## THE TASK:
Each line of the listing below must be returned exactly.

START INFORMATION PROVIDED

(* ===== verification/KeysApi.v ===== *)
(** * The handlers of virtual keys: [src/src/api/keys.rs]

    Creation, rotation, revocation, the lists, and the reveal of a key: the
    table of [VirtualKeys] with the encryption of [Secrets].  A handler is one
    transaction, so it is a function of the table.  A key is followed from its
    creation to its reveal. *)

From Stdlib Require Import ZArith Lia Ascii.
From stdpp Require Import base list sets strings gmap relations.
From S2P Require Import Prelude.
From S2P Require Import RustStr.
From S2P Require Import Health.
From S2P Require Import Json.
From S2P Require Import Redaction.
From S2P Require Import Http.
From S2P Require Import VirtualKeys.
From S2P Require Import Secrets.
From S2P Require Import Auth.
From S2P Require Import RequestAudit.
From S2P Require Import AdminGate.

Record CreateKeyRequest : Type := mkCreateKeyRequest { cr_name : string; cr_allowed_models : list string }.

Record RotateKeyRequest : Type := mkRotateKeyRequest {
  rr_overlap_secs : Z;
  rr_expires_at : option Z;
  rr_name : option string;
  rr_allowed_models : option (list string);
  rr_scopes : option (list string);
  rr_key_group : option (option string);
}.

END INFORMATION PROVIDED

## SOLUTION FOR THIS EXERCISE:
(* ===== verification/KeysApi.v ===== *)
(** * The handlers of virtual keys: [src/src/api/keys.rs]

    Creation, rotation, revocation, the lists, and the reveal of a key: the
    table of [VirtualKeys] with the encryption of [Secrets].  A handler is one
    transaction, so it is a function of the table.  A key is followed from its
    creation to its reveal. *)

From Stdlib Require Import ZArith Lia Ascii.
From stdpp Require Import base list sets strings gmap relations.
From S2P Require Import Prelude.
From S2P Require Import RustStr.
From S2P Require Import Health.
From S2P Require Import Json.
From S2P Require Import Redaction.
From S2P Require Import Http.
From S2P Require Import VirtualKeys.
From S2P Require Import Secrets.
From S2P Require Import Auth.
From S2P Require Import RequestAudit.
From S2P Require Import AdminGate.

Record CreateKeyRequest : Type := mkCreateKeyRequest { cr_name : string; cr_allowed_models : list string }.

Record RotateKeyRequest : Type := mkRotateKeyRequest {
  rr_overlap_secs : Z;
  rr_expires_at : option Z;
  rr_name : option string;
  rr_allowed_models : option (list string);
  rr_scopes : option (list string);
  rr_key_group : option (option string);
}.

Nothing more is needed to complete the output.